プロレスファンを魅了した数々の異名。「燃える闘魂」の名づけ親が語る誕生秘話

  • 松岡健治●取材・文 text by Matsuoka Kenji
  • photo by 平工幸雄/アフロ

「ずっと『"闘魂"アントニオ猪木だけでは、ファンに響かないな』と思っていたんですが、ある試合で実況した時に『闘魂、燃ゆる』とひらめいて、それを言葉にしたんです。前々から考えていたんじゃなくて、生中継の実況の流れの中で意図せず出た言葉でした。『燃ゆる』という言葉は、大学の応援歌や、いくつかの旧制高校の校歌などで使われていたフレーズで、それが私の中に刻まれていたので自然と『闘魂』と組み合わさったんだと思います。

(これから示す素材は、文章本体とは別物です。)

(* ===== verification/Errors.v ===== *)
(** * Error codes and results

    The error vocabulary of the server ([src/src/utils/ErrorCode.hpp]): the
    enumeration [Code], its integer value, HTTP status and default message, the
    pair [ErrorInfo] and the [Result<T>] type every service returns. *)

From S2P Require Import Prelude.

Local Open Scope string_scope.

(** [enum class Code : std::uint32_t]. *)
Inductive Code :=
  | Success
  | InvalidParameter
  | ValidationFailed
  | ResourceNotFound
  | ResourceConflict
  | TooManyRequests
  | InternalError
  | UsernameExists
  | EmailExists
  | UserNotFound
  | InvalidCredentials
  | AccountLocked
  | AccountDisabled
  | InvalidToken
  | InvalidRefreshToken
  | TokenMissing
  | TokenMalformed
  | TokenExpired
  | TokenWrongType
  | RefreshTokenAlreadyUsed
  | TokenRevoked
  | InvalidFilename
  | StorageQuotaExceeded
  | FileNotFound
  | FolderNotFound
  | FileAlreadyExists
  | UploadTaskNotFound
  | ChunkVerifyFailed
  | FolderAlreadyExists
  | FileReadError
  | UploadTaskCreationDisabled
  | UploadLifecycleFrozen
  | ShareNotFound
  | ShareExpired
  | SharePasswordError
  | ShareAccessDenied
  | RedisOperationFailed
  | RedisKeyNotFound
  | AdminRequired
  | AdminUserNotFound
  | AdminCannotModifySelf
  | AdminCannotDemoteLast
  | AdminShareNotFound
  | AdminInvalidStatus
  | AdminInvalidRole.

#[global] Instance Code_eq_dec : EqDecision Code.
Proof. solve_decision. Defined.

(** [ToInt]: the value of the enumerator. *)
Definition ToInt (c : Code) : Z :=
  match c with
  | Success => 0
  | InvalidParameter => 10001
  | ValidationFailed => 10002
  | ResourceNotFound => 10003
  | ResourceConflict => 10004
  | TooManyRequests => 10005
  | InternalError => 10006
  | UsernameExists => 40001
  | EmailExists => 40002
  | UserNotFound => 40100
  | InvalidCredentials => 40101
  | AccountLocked => 40102
  | AccountDisabled => 40103
  | InvalidToken => 40104
  | InvalidRefreshToken => 40105
  | TokenMissing => 40106
  | TokenMalformed => 40107
  | TokenExpired => 40108
  | TokenWrongType => 40109
  | RefreshTokenAlreadyUsed => 40110
  | TokenRevoked => 40111
  | InvalidFilename => 50001
  | StorageQuotaExceeded => 50004
  | FileNotFound => 50005
  | FolderNotFound => 50006
  | FileAlreadyExists => 50007
  | UploadTaskNotFound => 50008
  | ChunkVerifyFailed => 50009
  | FolderAlreadyExists => 50010
  | FileReadError => 50011
  | UploadTaskCreationDisabled => 50012
  | UploadLifecycleFrozen => 50013
  | ShareNotFound => 60001
  | ShareExpired => 60002
  | SharePasswordError => 60003
  | ShareAccessDenied => 60004
  | RedisOperationFailed => 70002
  | RedisKeyNotFound => 70003
  | AdminRequired => 80001
  | AdminUserNotFound => 80002
  | AdminCannotModifySelf => 80003
  | AdminCannotDemoteLast => 80004
  | AdminShareNotFound => 80005
  | AdminInvalidStatus => 80006
  | AdminInvalidRole => 80007
  end.

(** [GetHttpStatus]: the status map, with its fallback for a code that has
    no entry. *)
Definition GetHttpStatus (c : Code) : Z :=
  match c with
  | Success => 200
  | InvalidParameter | ValidationFailed | UsernameExists | EmailExists
  | InvalidFilename | StorageQuotaExceeded | UploadTaskNotFound
  | ChunkVerifyFailed | ShareExpired | SharePasswordError
  | AdminCannotModifySelf | AdminCannotDemoteLast | AdminInvalidStatus
  | AdminInvalidRole => 400
  | ResourceNotFound | UserNotFound | FileNotFound | FolderNotFound
  | ShareNotFound | RedisKeyNotFound | AdminUserNotFound | AdminShareNotFound => 404
  | ResourceConflict | FileAlreadyExists | FolderAlreadyExists => 409
  | TooManyRequests => 429
  | InternalError | FileReadError | RedisOperationFailed => 500
  | InvalidCredentials | AccountLocked | AccountDisabled | InvalidToken
  | InvalidRefreshToken | TokenMissing | TokenMalformed | TokenExpired
  | TokenWrongType | RefreshTokenAlreadyUsed | TokenRevoked => 401
  | UploadTaskCreationDisabled | UploadLifecycleFrozen => 503
  | ShareAccessDenied | AdminRequired => 403
  end.

(** [GetErrorMessage]: the default message of a code. *)
Definition GetErrorMessage (c : Code) : string :=
  match c with
  | Success => "success"
  | InvalidParameter => "Invalid request parameters"
  | ValidationFailed => "Parameter validation failed"
  | ResourceNotFound => "Resource not found"
  | ResourceConflict => "Resource conflict"
  | TooManyRequests => "Too many requests"
  | InternalError => "Internal server error"
  | UsernameExists => "Username already registered"
  | EmailExists => "Email already registered"
  | UserNotFound => "User not found"
  | InvalidCredentials => "Invalid username or password"
  | AccountLocked => "Account locked, please try again later"
  | AccountDisabled => "Account has been disabled"
  | InvalidToken => "Token invalid or expired"
  | InvalidRefreshToken => "Invalid refresh token"
  | TokenMissing => "Token not provided"
  | TokenMalformed => "Token format error"
  | TokenExpired => "Token expired"
  | TokenWrongType => "Token type error"
  | RefreshTokenAlreadyUsed => "Refresh token already used"
  | TokenRevoked => "Token revoked"
  | InvalidFilename => "Invalid filename"
  | StorageQuotaExceeded => "Insufficient storage space"
  | FileNotFound => "File not found"
  | FolderNotFound => "Folder not found"
  | FileAlreadyExists => "File with same name already exists"
  | UploadTaskNotFound => "Upload task not found or expired"
  | ChunkVerifyFailed => "Chunk verification failed"
  | FolderAlreadyExists => "Folder with same name already exists"
  | FileReadError => "File read failed"
  | UploadTaskCreationDisabled => "New upload task creation is temporarily disabled"
  | UploadLifecycleFrozen => "Upload lifecycle is temporarily frozen for rollback"
  | ShareNotFound => "Share not found"
  | ShareExpired => "Share expired"
  | SharePasswordError => "Share password error"
  | ShareAccessDenied => "Access denied"
  | RedisOperationFailed => "Redis operation failed"
  | RedisKeyNotFound => "Redis key not found"
  | AdminRequired => "Administrator privileges required"
  | AdminUserNotFound => "User not found"
  | AdminCannotModifySelf => "Cannot modify your own account"
  | AdminCannotDemoteLast => "Cannot demote the last administrator"
  | AdminShareNotFound => "Share not found"
  | AdminInvalidStatus => "Invalid user status"
  | AdminInvalidRole => "Invalid role"
  end.

(** [struct ErrorInfo], its constructor from a code alone, and its accessors. *)
Record ErrorInfo := mkErrorInfo { code : Code; message : string }.

Definition err (c : Code) : ErrorInfo :=
  {| code := c; message := GetErrorMessage c |}.

Definition HttpStatus (e : ErrorInfo) : Z := GetHttpStatus (code e).
Definition CodeInt (e : ErrorInfo) : Z := ToInt (code e).

#[global] Instance ErrorInfo_eq_dec : EqDecision ErrorInfo.
Proof. solve_decision. Defined.

(** [Result<T> = std::expected<T, ErrorInfo>]. *)
Inductive Result (A : Type) :=
  | Ok (a : A)
  | Err (e : ErrorInfo).
Arguments Ok {A} a.
Arguments Err {A} e.

#[global] Instance Result_ret : MRet Result := λ A, Ok.
#[global] Instance Result_bind : MBind Result := λ A B f r,
  match r with
  | Ok a => f a
  | Err e => Err e
  end.
#[global] Instance Result_fmap : FMap Result := λ A B f r,
  match r with
  | Ok a => Ok (f a)
  | Err e => Err e
  end.

Definition is_ok {A} (r : Result A) : bool :=
  match r with Ok _ => true | Err _ => false end.

(** A check that either lets the caller go on or returns an error. *)
Definition require (b : bool) (e : ErrorInfo) : Result unit :=
  if b then Ok tt else Err e.

Lemma result_bind_Ok {A B} (r : Result A) (f : A → Result B) b :
  r ≫= f = Ok b ↔ ∃ a, r = Ok a ∧ f a = Ok b.
Proof.
  destruct r; split.
  - intros Hf. exists a. exact (conj eq_refl Hf).
  - by intros (a' & [= <-] & ?).
  - done.
  - by intros (a & ? & ?).
Qed.

Lemma result_bind_Err {A B} (r : Result A) (f : A → Result B) e :
  r ≫= f = Err e ↔ r = Err e ∨ ∃ a, r = Ok a ∧ f a = Err e.
Proof.
  destruct r; split.
  - intros Hf. right. exists a. exact (conj eq_refl Hf).
  - intros [[=] | (a' & [= <-] & Hf)]. exact Hf.
  - intros [= ->]. by left.
  - intros [[= ->] | (a & [=] & _)]. done.
Qed.

Lemma require_Ok b e u : require b e = Ok u ↔ b = true.
Proof. by destruct b, u. Qed.

Lemma require_Err b e e' : require b e = Err e' ↔ b = false ∧ e' = e.
Proof.
  destruct b; simpl; split; [done | by intros [] | by intros [= ->] | by intros [_ ->]].
Qed.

 ただ、日本プロレス時代の猪木さんは、外国人レスラーとのアメリカナイズされた試合がほとんどだった。『闘魂、燃ゆる』というフレーズに合うような試合が少なくて、この言葉もあまり言っていなかったと思います」

 その後、新日本プロレス中継がスタートすると、猪木のファイトは日本プロレス時代と一変。タイガー・ジェット・シン、ストロング小林、大木金太郎、ビル・ロビンソンなどと、歴史に残る激闘を次々に繰り広げた。

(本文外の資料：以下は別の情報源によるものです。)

(* ===== verification/Json.v ===== *)
(** * JSON values

    The data model of the JSON documents the server stores and receives, and the
    type tests of [Json::Value] the source relies on.  A real number is a finite
    double: an integer mantissa times a power of two. *)

From S2P Require Import Prelude.

Inductive json :=
  | JNull
  | JBool (b : bool)
  | JInt (z : Z)
  | JReal (mantissa exponent : Z)
  | JString (s : string)
  | JArray (l : list json)
  | JObject (fields : list (string * json)).

(** The integer a number denotes, when it denotes one. *)
Definition json_integral (j : json) : option Z :=
  match j with
  | JInt z => Some z
  | JReal m e =>
      if 0 <=? e then Some (m * 2 ^ e)
      else if m mod 2 ^ (- e) =? 0 then Some (m / 2 ^ (- e)) else None
  | _ => None
  end.

Definition isString (j : json) : bool :=
  match j with JString _ => true | _ => false end.

Definition isUInt64 (j : json) : bool :=
  match json_integral j with
  | Some z => (0 <=? z) && (z <=? u64_max)
  | None => false
  end.

Definition asString (j : json) : string :=
  match j with JString s => s | _ => "" end.

Definition asUInt64 (j : json) : Z :=
  match json_integral j with Some z => z | None => 0 end.

Definition isObject (j : json) : bool :=
  match j with JObject _ => true | _ => false end.

(** Number of members of an object or elements of an array. *)
Definition json_size (j : json) : Z :=
  match j with
  | JObject fs => Z.of_nat (length fs)
  | JArray l => Z.of_nat (length l)
  | _ => 0
  end.

(** [json[key]]: the member, or [null]. *)
Definition json_get (j : json) (key : string) : json :=
  match j with
  | JObject fs =>
      match List.find (λ kv, String.eqb kv.1 key) fs with
      | Some (_, v) => v
      | None => JNull
      end
  | _ => JNull
  end.

(** ** Conversions of jsoncpp

    [Json::Value::find], [get] and the [as...] conversions throw a logic error on a
    value of the wrong type: [None]. *)

(** [find]: only objects and [null] have members. *)
Definition json_find (j : json) (key : string) : option (option json) :=
  match j with
  | JObject fs => Some (snd <$> List.find (λ kv, String.eqb kv.1 key) fs)
  | JNull => Some None
  | _ => None
  end.

(** [get(key, default)]. *)
Definition json_member (j : json) (key : string) (default_value : json) : option json :=
  default default_value <$> json_find j key.

Definition json_isMember (j : json) (key : string) : option bool :=
  (λ m : option json, match m with Some _ => true | None => false end) <$> json_find j key.

(** The integer part of a real number. *)
Definition real_truncated (m e : Z) : Z := if 0 <=? e then m * 2 ^ e else Z.quot m (2 ^ (- e)).

(** [asUInt] and [asUInt64] for the largest value [max]. *)
Definition json_to_unsigned (max : Z) (j : json) : option Z :=
  match j with
  | JNull => Some 0
  | JBool b => Some (Z.b2z b)
  | JInt z => if (0 <=? z) && (z <=? max) then Some z else None
  | JReal m e =>
      let z := real_truncated m e in
      if (0 <=? m) && (z <=? max) then Some z else None
  | _ => None
  end.
Definition json_asUInt64 : json → option Z := json_to_unsigned u64_max.
Definition json_asUInt : json → option Z := json_to_unsigned u32_max.

Definition json_asBool (j : json) : option bool :=
  match j with
  | JNull => Some false
  | JBool b => Some b
  | JInt z => Some (negb (z =? 0))
  | JReal m _ => Some (negb (m =? 0))
  | _ => None
  end.

(** [asString]; [real_text] is the text jsoncpp gives a real number. *)
Definition json_asString (real_text : Z → Z → string) (j : json) : option string :=
  match j with
  | JNull => Some ""%string
  | JString s => Some s
  | JBool b => Some (if b then "true" else "false")%string
  | JInt z => Some (to_string z)
  | JReal m e => Some (real_text m e)
  | _ => None
  end.

Definition isArray (j : json) : bool := match j with JArray _ => true | _ => false end.

(** The elements an iteration over a value visits. *)
Definition json_elements (j : json) : list json :=
  match j with JArray l => l | JObject fs => fs.*2 | _ => [] end.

「新日本を旗揚げしてからの猪木さんは激しく、まさに闘魂が燃えるような試合を毎週のように展開していました。その猪木さんの形相、迫力、体から醸し出す鬼気迫るような雰囲気を間近で見た私は、自然に彼を『燃える闘魂』と表現しました。日本プロレス時代に『燃ゆる』を使っていたので、その延長戦上で生まれたキャッチフレーズとも言えますね。どの試合でこのフレーズを使い始めたかは覚えてはいませんが、猪木さんの闘う姿をそのまま表現できたと思います」

 このキャッチフレーズは、猪木が引退して23年を迎える今もなお、代名詞としてプロレスファン以外にも広く知られている"最高傑作"と言えるだろう。

「私も常に、ファンの脳裏に刻まれるような言葉を探しましたが、やはり猪木さんの激しい試合があったからこそ生まれたフレーズだと思います」

 舟橋が編み出したのは「燃える闘魂」だけではない。猪木と共に昭和の新日本プロレスを支えた、坂口征二の「世界の荒鷲」も舟橋の作品だ。